Lectin binding and density gradient centrifugation were explored for isolating epithelial cells from trout liver. Hepatocytes exhibited preferential attachment of coverslips coated with Phaseolus vulgaris erythroagglutinin. Biliary epithelial cells attached with glycine max agglutinin; however, significant attachment of cellular debris limited the use of glycine max agglutinin. Percoll-density gradient centrifugation separated liver cells into two distinct populations with biliary cells and hepatocytes banding at densities of 1.04 and 1.09, respectively. A discontinuous gradient composed of 13% Ficoll (wt/wt) separated biliary cells from hepatocytes. The recovery of highly enriched biliary epithelial cells from trout liver using Ficoll gradients yielded approximately 8 million cells (0.1 ml packed cells) from 10 g liver. Western blot analysis demonstrated that the cytokeratin profile for extracts from biliary epithelial cell-enriched populations differ significantly from those seen with whole liver extracts or with extracts with hepatocyte-enriched populations. Ficoll-gradient purified biliary cells and hepatocytes attached to culture plates coated with trout skin extract and carried out linear incorporation of leucine into protein and thymidine into DNA for 24 h.

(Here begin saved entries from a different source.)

(** X6. The calls of a submission come in the order upload, classify,
    insert, each at most once, and no insert is made without the classifier
    having been asked. *)
Theorem submission_call_order f image e w :
  ∃ cs, calls (snd (post_submit_item f image e w)) = (calls w ++ cs)%list
        ∧ submission_calls cs.
Proof.
  assert (Htail : forall item w0,
    ∃ cl ins, calls (snd (match tagged_and_stored item e w0 with
                          | (Ok r, w') => (r, w')
                          | (Raise x, w') => (ErrorResponse (status_of x), w')
                          end)) = (calls w0 ++ cl ++ ins)%list
              ∧ (∃ t, cl = [CallClassify t])
              ∧ (ins = [] ∨ ∃ v, ins = [CallInsert v])).
  { intros item w0.
    destruct (tagged_and_stored_cases item e w0)
      as [(r & _ & _ & Ht)|[(x0 & _ & _ & Hx0 & Ht)|(_ & Ht)]]; rewrite Ht; simpl.
    - eexists [_], [_]. split; [reflexivity|]. split; eauto.
    - eexists [_], [_]. split; [reflexivity|]. split; eauto.
    - eexists [_], []. split; [reflexivity|]. split; eauto. }
  destruct (post_submit_item_cases f image e w)
    as [(x & _ & Hr)|[(item & im & x & _ & _ & _ & _ & Hr)
                     |(item & item1 & w0 & Hf & Hi & Hr)]]; rewrite Hr.
  - exists []. split; [simpl; rewrite app_nil_r; reflexivity|].
    exists [], [], []. repeat split; auto.
  - eexists [_]. split; [reflexivity|].
    eexists [_], [], []. repeat split; eauto.
  - destruct (Htail item1 w0) as (cl & ins & Hc & (t & ->) & Hins).
    rewrite Hc.
    destruct Hi as [(_ & _ & ->)|(im & res & _ & _ & _ & _ & ->)].
    + eexists. split; [reflexivity|].
      exists [], [CallClassify t], ins. repeat split; eauto; discriminate.
    + simpl. rewrite <- app_assoc. eexists. split; [reflexivity|].
      eexists [_], [CallClassify t], ins. repeat split; eauto; discriminate.
Qed.

(** ** Round trips *)

Lemma filter_id_fresh (rows : list Items.row) n :
  Forall (fun r => (Items.id r < n)%Z) rows ->
  filter (fun r => Items.id r = n) rows = [].
Proof.
  intros H. apply fetch_none_by_id. eapply Forall_impl; [exact H|].
  simpl. intros; lia.
Qed.

(** X7. Insert then look up: after a successful submission into a
    well-formed table, the detail view of the id the sequence gave shows
    the item just submitted, with its type and name as typed, the time of
    the insert, and the tag the classifier step produced. *)
Theorem submitted_item_is_found f image e w u s w' e'
  (Hwf : well_formed w)
  (H : post_submit_item f image e w = (RedirectResponse u s, w'))
  (Hdb : connect e' = true) :
  ∃ item t,
    get_item (items_id_seq w) e' w'
    = (TemplateResponse "item_detail.html" (ItemContext item), w')
    ∧ item !! "id" = Some (Sql.Int (items_id_seq w))
    ∧ item !! "item_type" = Sql.Text <$> form_item_type f
    ∧ item !! "item_name" = Sql.Text <$> form_item_name f
    ∧ item !! "created_at" = Some (Sql.Timestamp (now e))
    ∧ Sql.varchar 50 (returned_tag (classifier e)) = Some t
    ∧ item !! "tag" = Some (Sql.Text t).
Proof.
  destruct Hwf as [_ Hlt].
  apply post_submit_item_success in H
    as (item & item1 & r & Hf & Hi & _ & Hn & Hw & _).
  apply as_form_ok in Hf
    as (ty & nm & loc & ci & H1 & H2 & _ & _ & _ & Hv & ->).
  apply valid_facts in Hv as (Hty & _ & Hn2 & _ & _).
  pose proof (new_row_fields _ _ _ _ Hn) as (Hid & Hc & Ht & Hnm & _).
  apply new_row_tag in Hn as (_ & _ & _ & Htag).
  destruct (Htag _ eq_refl) as (t & Hvt & Hrt).
  assert (Hsame : ItemCreate.item_type item1 = ty
                  ∧ ItemCreate.item_name item1 = nm).
  { destruct Hi as [(_ & ->)|(im & res & _ & _ & _ & ->)]; split; reflexivity. }
  destruct Hsame as (E1 & E2). simpl in Ht, Hnm. rewrite E1 in Ht.
  rewrite E2 in Hnm.
  assert (Hty20 : (String.length ty <= 20)%nat)
    by (destruct Hty as [-> | ->]; vm_compute; lia).
  rewrite (varchar_fits _ _ Hty20) in Ht.
  rewrite (varchar_fits _ _ Hn2) in Hnm.
  injection Ht as Ht. injection Hnm as Hnm.
  unfold get_item, serve, view_item_detail, get_connection, fetch_item, bind,
    raise, ret.
  rewrite Hdb, Hw, filter_app, (filter_id_fresh _ _ Hlt), filter_cons.
  rewrite decide_True by exact Hid. simpl.
  eexists. exists t. split; [reflexivity|].
  unfold dict, Items.to_tuple. cbn [zip zip_with foldl fst snd].
  rewrite H1, H2, Hid, Hc, <- Ht, <- Hnm, Hrt. simpl.
  repeat (split; [by simplify_map_eq|]). by simplify_map_eq.
Qed.

Lemma submitted_item_is_found_witness :
  ∃ item t,
    get_item 4 (Sample.answering (Raise RequestException) 90)
      (snd (post_submit_item Sample.wallet None
              (Sample.answering (Ok Sample.wallets) 40) Sample.three))
    = (TemplateResponse "item_detail.html" (ItemContext item),
       snd (post_submit_item Sample.wallet None
              (Sample.answering (Ok Sample.wallets) 40) Sample.three))
    ∧ item !! "id" = Some (Sql.Int 4)
    ∧ item !! "item_type" = Some (Sql.Text "lost")
    ∧ item !! "item_name" = Some (Sql.Text "Blue Wallet")
    ∧ item !! "created_at" = Some (Sql.Timestamp 40)
    ∧ Sql.varchar 50 "wallets_and_purses" = Some t
    ∧ item !! "tag" = Some (Sql.Text t).
Proof.
  apply (submitted_item_is_found Sample.wallet None
           (Sample.answering (Ok Sample.wallets) 40) Sample.three
           "/view-items" 303%Z _
           (Sample.answering (Raise RequestException) 90)).
  - split; [apply (bool_decide_eq_true_1 _); reflexivity|repeat constructor].
  - reflexivity.
  - reflexivity.
Defined.

Lemma newer_first_trans : Transitive newer_first.
Proof. intros a b c. unfold newer_first. lia. Qed.

Lemma sorted_head_newest (rows l : list Items.row) r :
  Sorted newer_first rows -> rows ≡ₚ (l ++ [r])%list ->
  Forall (fun x => (Items.created_at x < Items.created_at r)%Z) l ->
  ∃ rest, rows = r :: rest.
Proof.
  intros Hs Hp Hl. destruct rows as [|x rest].
  { apply Permutation_nil_l in Hp. destruct l; discriminate. }
  assert (Hx : x ∈ (l ++ [r])%list) by (rewrite <- Hp; left).
  apply elem_of_app in Hx as [Hx|Hx].
  - exfalso. rewrite Forall_forall in Hl. specialize (Hl _ Hx).
    assert (Hr : r ∈ x :: rest) by (rewrite Hp; set_solver).
    apply elem_of_cons in Hr as [->|Hr]; [lia|].
    apply (Sorted_StronglySorted _ (Transitive0 := newer_first_trans)) in Hs.
    apply StronglySorted_inv in Hs as [_ Hall].
    rewrite Forall_forall in Hall. specialize (Hall _ Hr).
    unfold newer_first in Hall. lia.
  - apply list_elem_of_singleton in Hx as ->. eauto.
Qed.
Lemma ErrorMessage_decode_iff bs m :
  ErrorMessage.decode bs = Ok m <-> ErrorMessage.wf m /\ ErrorMessage.encode m = Ok bs.
Proof.
  split.
  - intros Hd. destruct (decide (5 <= zlen bs <= 5 + MAX_ERROR_DIAGNOSTIC_BYTES)) as [H|H].
    2:{ destruct (ErrorMessage_decode_out bs H) as [s Hs]. by rewrite Hs in Hd. }
    destruct (ErrorMessage_split bs H) as (b0 & b1 & b2 & b3 & b4 & d & -> & Hl).
    rewrite ErrorMessage_decode_prefix in Hd by done.
    apply obind_ok_inv in Hd as (c & Hc & Hd). apply ErrorCode_try_from_iff in Hc.
    apply obind_ok_inv in Hd as (r & Hr & Hd). apply error_decode_bool_iff in Hr.
    destruct (Z.eqb_spec (zlen d) (be_value [b3; b4])) as [Hlen|]; [|done].
    destruct (utf8_valid d) eqn:Hu; [|done]. cbn [negb obind] in Hd.
    unfold ErrorMessage.new in Hd. apply obind_ok_inv in Hd as ([] & Hv & Hd).
    injection Hd as <-. apply validate_diagnostic_ok in Hv as [_ Hn].
    assert (Hwf : ErrorMessage.wf (ErrorMessage.mk c r d)) by by split.
    split; [done|]. rewrite ErrorMessage_encode_wf by done. simpl.
    rewrite <- Hc, <- Hr, Hlen. by autorewrite with bytes.
  - intros [Hwf He]. rewrite ErrorMessage_encode_wf in He by done. injection He as <-.
    pose proof Hwf as [Hl Hn Hu]. destruct m as [c r d]. simpl in *.
    assert (Hc : in_u 16 (ErrorCode.to_u16 c)) by (destruct c; unfold in_u; simpl; lia).
    assert (Hd : in_u 16 (zlen d)) by (unfold in_u, MAX_ERROR_DIAGNOSTIC_BYTES in *; lia).
    destruct (be_field 2 16 _ Hc eq_refl) as (lc & Hlc & Ec).
    destruct (be_field 2 16 _ Hd eq_refl) as (ld & Hld & Ed).
    explode_list lc; explode_list ld. rewrite Ec, Ed. autorewrite with bytes.
    change ([b; b0] ++ ?x :: [b1; b2] ++ d) with ([b; b0; x; b1; b2] ++ d).
    rewrite ErrorMessage_decode_prefix, <- Ec, <- Ed by done.
    rewrite (proj2 (ErrorCode_try_from_iff _ c) eq_refl). cbn [obind].
    replace (byte_to_Z (byte_of_Z (if r then 1 else 0))) with (if r then 1 else 0) by by destruct r.
    rewrite (proj2 (error_decode_bool_iff _ r) eq_refl), Z.eqb_refl. cbn [obind negb].
    rewrite Hu. cbn [obind]. unfold ErrorMessage.new.
    by rewrite (proj2 (validate_diagnostic_ok _) (conj Hl Hn)).
Qed.

#[export, refine] Instance ErrorMessage_laws : WirePayloadLaws ErrorMessage.t := {
  wire_wf := ErrorMessage.wf;
  wire_decode_returns := returns_ErrorMessage_decode;
  wire_decode_iff := ErrorMessage_decode_iff;
}.
Proof.
  - intros m. unfold wire_encode, ErrorMessage_payload, ErrorMessage.encode. solve_returns.
  - intros m Hwf. eexists. by apply ErrorMessage_encode_wf.
  - intros m bs Hwf He. unfold wire_encode, ErrorMessage_payload in He.
    rewrite ErrorMessage_encode_wf in He by done. injection He as <-.
    destruct Hwf as [Hl _ _]. unfold MAX_ERROR_DIAGNOSTIC_BYTES in Hl. measure_bytes.
    change (MessageType.payload_limit KIND) with MAX_CONTROL_PAYLOAD.
    unfold MAX_CONTROL_PAYLOAD. lia.
Defined.

(** ** Properties of the control payloads *)

(** Pings, pongs and error messages are decoded exactly from their
    encodings; a pong never leaves its server before it arrived, and an error's
    diagnostic is bounded UTF-8 of the announced length. *)
Theorem control_codecs_are_exact :
  exact_codec Ping.wf /\ exact_codec Pong.wf /\ exact_codec ErrorMessage.wf.
Proof.
  exact (conj (laws_exact_codec (P:=Ping.t))
    (conj (laws_exact_codec (P:=Pong.t)) (laws_exact_codec (P:=ErrorMessage.t)))).
Qed.

Lemma typed_frame_roundtrip_witness :
  exists f, Frame.from_payload FrameFlags.ACK_REQUIRED 41 (Ping.mk 5 9) = Ok f /\
    Frame.decode_payload Ping.t f = Ok (Ping.mk 5 9).
Proof.
  destruct (typed_frame_roundtrip FrameFlags.ACK_REQUIRED 41 (Ping.mk 5 9)) as (f & H1 & _ & H2 & _).
  - split; vm_compute; (split; (done || discriminate)).
  - vm_compute. split; (done || discriminate).
  - vm_compute. split; (done || discriminate).
  - by exists f.
Defined.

A mixture of growth hormones (insulin, epidermal growth factor, and dexamethasone) stimulated thymidine incorporation into DNA; however, long-term culture of dividing biliary epithelial cells was not achieved. Chemical analysis of neutral and acidic glycolipids indicated that hepatocytes and biliary cells have similar glycolipid profiles with an exception in the region of GM3 mobility, which is attributed to differences in the ceramide moiety. These studies provide a starting point for further characterization of unique cell types of the trout liver that may be important in their responses to toxic and carcinogenic agents.